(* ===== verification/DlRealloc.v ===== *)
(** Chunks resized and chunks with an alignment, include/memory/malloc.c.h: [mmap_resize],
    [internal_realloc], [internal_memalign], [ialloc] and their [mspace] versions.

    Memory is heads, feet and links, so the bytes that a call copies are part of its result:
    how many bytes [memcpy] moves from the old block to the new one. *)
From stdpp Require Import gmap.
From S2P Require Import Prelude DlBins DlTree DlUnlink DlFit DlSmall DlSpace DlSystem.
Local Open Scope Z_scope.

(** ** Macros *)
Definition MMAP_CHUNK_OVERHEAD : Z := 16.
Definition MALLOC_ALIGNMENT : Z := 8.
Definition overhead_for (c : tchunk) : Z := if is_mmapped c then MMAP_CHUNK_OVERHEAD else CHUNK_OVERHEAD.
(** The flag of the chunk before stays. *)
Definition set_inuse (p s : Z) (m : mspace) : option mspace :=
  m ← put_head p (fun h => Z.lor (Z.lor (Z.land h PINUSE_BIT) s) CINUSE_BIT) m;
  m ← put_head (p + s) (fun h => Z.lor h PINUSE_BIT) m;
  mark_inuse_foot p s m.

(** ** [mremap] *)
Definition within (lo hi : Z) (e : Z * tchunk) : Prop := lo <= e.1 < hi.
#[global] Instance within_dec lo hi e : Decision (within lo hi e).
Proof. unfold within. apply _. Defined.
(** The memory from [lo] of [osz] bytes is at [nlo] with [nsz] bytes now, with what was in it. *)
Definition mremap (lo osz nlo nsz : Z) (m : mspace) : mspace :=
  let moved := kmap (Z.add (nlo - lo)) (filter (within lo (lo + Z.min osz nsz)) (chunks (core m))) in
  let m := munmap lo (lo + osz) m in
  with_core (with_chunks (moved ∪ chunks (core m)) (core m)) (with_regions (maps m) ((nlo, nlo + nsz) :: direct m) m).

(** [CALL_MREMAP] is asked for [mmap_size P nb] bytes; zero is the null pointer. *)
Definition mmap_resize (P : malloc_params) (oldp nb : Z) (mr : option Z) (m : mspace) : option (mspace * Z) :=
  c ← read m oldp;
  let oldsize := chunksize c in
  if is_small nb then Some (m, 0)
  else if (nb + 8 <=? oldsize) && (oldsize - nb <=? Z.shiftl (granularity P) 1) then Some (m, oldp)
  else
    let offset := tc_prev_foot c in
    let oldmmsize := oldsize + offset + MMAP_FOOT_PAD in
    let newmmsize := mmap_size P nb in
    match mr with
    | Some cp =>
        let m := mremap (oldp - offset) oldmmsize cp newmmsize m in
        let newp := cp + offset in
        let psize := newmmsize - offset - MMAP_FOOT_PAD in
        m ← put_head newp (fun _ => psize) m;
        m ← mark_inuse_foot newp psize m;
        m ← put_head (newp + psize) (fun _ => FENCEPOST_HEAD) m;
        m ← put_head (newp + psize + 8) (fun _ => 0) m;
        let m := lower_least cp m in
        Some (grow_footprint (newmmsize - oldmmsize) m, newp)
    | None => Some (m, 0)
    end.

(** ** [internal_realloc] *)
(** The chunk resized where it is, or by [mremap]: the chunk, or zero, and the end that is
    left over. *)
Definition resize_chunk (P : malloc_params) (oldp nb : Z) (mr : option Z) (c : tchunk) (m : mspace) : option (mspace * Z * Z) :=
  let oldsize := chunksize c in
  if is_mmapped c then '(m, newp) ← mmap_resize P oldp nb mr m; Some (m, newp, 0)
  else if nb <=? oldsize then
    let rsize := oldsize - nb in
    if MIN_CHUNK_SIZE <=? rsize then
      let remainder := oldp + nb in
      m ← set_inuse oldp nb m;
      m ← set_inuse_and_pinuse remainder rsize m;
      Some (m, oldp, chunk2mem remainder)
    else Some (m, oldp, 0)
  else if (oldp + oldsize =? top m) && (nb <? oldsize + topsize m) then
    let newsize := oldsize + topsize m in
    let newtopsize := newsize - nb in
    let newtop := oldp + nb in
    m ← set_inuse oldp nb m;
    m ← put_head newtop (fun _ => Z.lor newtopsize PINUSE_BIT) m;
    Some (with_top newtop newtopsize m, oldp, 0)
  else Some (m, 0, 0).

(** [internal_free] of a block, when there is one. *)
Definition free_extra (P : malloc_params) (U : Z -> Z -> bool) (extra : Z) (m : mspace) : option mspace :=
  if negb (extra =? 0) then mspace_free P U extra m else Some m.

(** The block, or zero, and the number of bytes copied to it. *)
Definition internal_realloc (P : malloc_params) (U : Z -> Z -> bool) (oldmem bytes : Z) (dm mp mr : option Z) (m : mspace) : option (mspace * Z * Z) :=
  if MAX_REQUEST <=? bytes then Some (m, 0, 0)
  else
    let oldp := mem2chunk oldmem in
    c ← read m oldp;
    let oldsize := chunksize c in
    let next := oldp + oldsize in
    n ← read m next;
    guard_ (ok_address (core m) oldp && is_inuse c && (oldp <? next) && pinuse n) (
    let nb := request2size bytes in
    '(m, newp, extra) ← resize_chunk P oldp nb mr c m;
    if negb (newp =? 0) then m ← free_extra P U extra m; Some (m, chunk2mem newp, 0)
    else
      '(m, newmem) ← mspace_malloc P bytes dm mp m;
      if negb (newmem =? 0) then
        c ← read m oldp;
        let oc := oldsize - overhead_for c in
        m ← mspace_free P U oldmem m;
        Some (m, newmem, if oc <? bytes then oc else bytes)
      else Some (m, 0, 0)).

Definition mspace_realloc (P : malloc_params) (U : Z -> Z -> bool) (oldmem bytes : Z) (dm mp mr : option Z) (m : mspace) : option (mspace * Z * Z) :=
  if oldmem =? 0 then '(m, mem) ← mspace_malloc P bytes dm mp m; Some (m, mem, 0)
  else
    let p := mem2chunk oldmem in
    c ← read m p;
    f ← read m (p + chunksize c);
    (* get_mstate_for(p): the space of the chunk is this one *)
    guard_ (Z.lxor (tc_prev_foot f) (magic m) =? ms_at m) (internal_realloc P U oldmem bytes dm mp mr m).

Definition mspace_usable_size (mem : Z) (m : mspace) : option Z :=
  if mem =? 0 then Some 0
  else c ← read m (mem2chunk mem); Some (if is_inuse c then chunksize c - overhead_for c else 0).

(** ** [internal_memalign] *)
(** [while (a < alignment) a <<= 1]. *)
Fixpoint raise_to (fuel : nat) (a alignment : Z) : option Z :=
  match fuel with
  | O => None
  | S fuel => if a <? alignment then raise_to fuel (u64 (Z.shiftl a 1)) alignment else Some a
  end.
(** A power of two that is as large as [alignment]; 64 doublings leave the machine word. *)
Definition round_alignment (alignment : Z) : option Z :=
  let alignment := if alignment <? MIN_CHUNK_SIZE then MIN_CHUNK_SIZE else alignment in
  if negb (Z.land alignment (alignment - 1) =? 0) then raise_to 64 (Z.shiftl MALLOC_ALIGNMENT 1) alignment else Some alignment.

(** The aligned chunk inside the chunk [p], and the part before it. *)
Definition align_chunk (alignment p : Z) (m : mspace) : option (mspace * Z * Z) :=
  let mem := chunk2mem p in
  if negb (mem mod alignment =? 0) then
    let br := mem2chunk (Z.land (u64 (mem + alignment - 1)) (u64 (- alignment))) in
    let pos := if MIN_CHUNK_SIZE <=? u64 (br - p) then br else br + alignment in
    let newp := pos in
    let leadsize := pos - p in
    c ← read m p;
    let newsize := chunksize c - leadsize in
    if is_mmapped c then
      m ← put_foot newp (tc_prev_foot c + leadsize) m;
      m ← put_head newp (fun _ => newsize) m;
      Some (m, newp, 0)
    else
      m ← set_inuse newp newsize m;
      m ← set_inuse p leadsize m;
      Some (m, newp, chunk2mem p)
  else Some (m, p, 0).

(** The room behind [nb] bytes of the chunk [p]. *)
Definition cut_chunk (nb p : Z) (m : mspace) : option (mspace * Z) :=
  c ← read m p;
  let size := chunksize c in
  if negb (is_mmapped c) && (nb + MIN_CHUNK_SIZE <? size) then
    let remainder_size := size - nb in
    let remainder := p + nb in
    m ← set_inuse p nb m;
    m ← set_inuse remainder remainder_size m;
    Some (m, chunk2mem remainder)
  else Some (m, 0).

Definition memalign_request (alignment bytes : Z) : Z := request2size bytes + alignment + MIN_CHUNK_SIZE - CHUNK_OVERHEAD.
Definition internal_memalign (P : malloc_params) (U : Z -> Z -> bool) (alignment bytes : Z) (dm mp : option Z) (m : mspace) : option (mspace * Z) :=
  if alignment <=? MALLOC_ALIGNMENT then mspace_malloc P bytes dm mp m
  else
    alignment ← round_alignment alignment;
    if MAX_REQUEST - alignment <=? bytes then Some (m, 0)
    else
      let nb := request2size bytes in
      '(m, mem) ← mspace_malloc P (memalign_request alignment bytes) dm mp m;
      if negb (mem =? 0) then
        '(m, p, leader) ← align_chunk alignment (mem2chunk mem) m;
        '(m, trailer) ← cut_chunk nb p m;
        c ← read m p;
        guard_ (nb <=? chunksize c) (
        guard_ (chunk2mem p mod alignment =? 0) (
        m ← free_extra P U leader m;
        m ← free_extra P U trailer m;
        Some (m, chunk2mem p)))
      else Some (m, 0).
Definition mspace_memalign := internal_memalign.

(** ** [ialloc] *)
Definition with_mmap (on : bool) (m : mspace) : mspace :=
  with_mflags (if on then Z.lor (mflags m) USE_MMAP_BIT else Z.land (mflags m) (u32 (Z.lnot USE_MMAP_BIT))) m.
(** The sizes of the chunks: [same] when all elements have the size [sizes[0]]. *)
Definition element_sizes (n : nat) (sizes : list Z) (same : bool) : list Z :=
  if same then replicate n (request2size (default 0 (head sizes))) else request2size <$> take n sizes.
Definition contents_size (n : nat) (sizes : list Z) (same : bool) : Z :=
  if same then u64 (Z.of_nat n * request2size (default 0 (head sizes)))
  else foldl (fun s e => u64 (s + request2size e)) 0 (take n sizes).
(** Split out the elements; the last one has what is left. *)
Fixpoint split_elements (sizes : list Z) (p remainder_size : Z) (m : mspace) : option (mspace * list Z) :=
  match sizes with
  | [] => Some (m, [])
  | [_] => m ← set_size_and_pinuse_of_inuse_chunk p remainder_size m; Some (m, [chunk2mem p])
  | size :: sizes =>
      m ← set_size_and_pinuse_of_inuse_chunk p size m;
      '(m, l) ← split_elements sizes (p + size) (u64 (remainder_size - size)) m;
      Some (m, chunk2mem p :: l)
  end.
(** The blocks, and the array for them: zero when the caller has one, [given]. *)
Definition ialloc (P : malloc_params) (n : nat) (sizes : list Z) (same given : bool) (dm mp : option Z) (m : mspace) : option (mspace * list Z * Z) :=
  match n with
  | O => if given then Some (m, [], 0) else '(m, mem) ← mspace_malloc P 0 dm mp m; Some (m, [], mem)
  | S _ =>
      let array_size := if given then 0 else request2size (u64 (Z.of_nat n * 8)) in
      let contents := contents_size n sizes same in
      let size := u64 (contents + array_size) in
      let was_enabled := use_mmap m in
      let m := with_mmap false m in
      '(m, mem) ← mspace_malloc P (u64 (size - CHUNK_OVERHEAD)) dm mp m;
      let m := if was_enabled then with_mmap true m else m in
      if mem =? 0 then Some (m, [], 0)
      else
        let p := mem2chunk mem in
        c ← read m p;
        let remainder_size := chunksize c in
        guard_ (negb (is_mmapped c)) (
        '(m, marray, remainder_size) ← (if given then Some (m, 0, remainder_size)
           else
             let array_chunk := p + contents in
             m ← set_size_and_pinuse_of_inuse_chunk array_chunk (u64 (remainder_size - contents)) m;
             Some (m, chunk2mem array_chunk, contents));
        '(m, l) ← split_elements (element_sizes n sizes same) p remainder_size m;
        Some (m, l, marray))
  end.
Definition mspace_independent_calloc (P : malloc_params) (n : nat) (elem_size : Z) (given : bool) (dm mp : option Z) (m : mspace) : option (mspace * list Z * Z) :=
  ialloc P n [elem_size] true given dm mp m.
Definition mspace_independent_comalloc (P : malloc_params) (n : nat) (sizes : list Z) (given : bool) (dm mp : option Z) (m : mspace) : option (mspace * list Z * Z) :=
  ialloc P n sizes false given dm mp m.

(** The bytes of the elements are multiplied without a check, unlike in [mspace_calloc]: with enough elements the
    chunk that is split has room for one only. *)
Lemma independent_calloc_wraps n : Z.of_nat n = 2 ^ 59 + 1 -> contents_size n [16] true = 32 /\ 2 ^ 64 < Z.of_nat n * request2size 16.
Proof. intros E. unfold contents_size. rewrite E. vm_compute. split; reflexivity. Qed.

--------------------------------------------------

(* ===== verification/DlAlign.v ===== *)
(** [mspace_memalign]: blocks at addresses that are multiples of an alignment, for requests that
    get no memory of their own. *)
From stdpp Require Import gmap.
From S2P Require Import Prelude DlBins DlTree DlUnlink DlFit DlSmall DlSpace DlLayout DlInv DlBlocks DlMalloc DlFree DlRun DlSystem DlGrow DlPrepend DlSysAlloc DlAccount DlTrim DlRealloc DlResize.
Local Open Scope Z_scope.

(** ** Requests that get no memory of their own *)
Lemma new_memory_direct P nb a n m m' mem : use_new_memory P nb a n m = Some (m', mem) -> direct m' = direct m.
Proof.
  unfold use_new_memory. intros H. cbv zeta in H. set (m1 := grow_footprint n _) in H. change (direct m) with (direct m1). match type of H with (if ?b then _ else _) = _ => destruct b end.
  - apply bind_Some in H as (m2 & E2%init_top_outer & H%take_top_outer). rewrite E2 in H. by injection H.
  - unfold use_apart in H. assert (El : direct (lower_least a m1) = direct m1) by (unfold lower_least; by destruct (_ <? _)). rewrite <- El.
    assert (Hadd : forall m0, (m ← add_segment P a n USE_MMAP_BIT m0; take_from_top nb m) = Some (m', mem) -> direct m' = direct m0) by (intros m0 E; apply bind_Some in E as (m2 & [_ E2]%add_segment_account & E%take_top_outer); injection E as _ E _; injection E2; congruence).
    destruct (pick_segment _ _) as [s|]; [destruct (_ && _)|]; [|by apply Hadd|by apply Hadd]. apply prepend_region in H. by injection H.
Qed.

--------------------------------------------------

## What you should do:
Once a line of the records is found to contain "left", copy it out.

## Completed task:
    left over. *)
(** Split out the elements; the last one has what is left. *)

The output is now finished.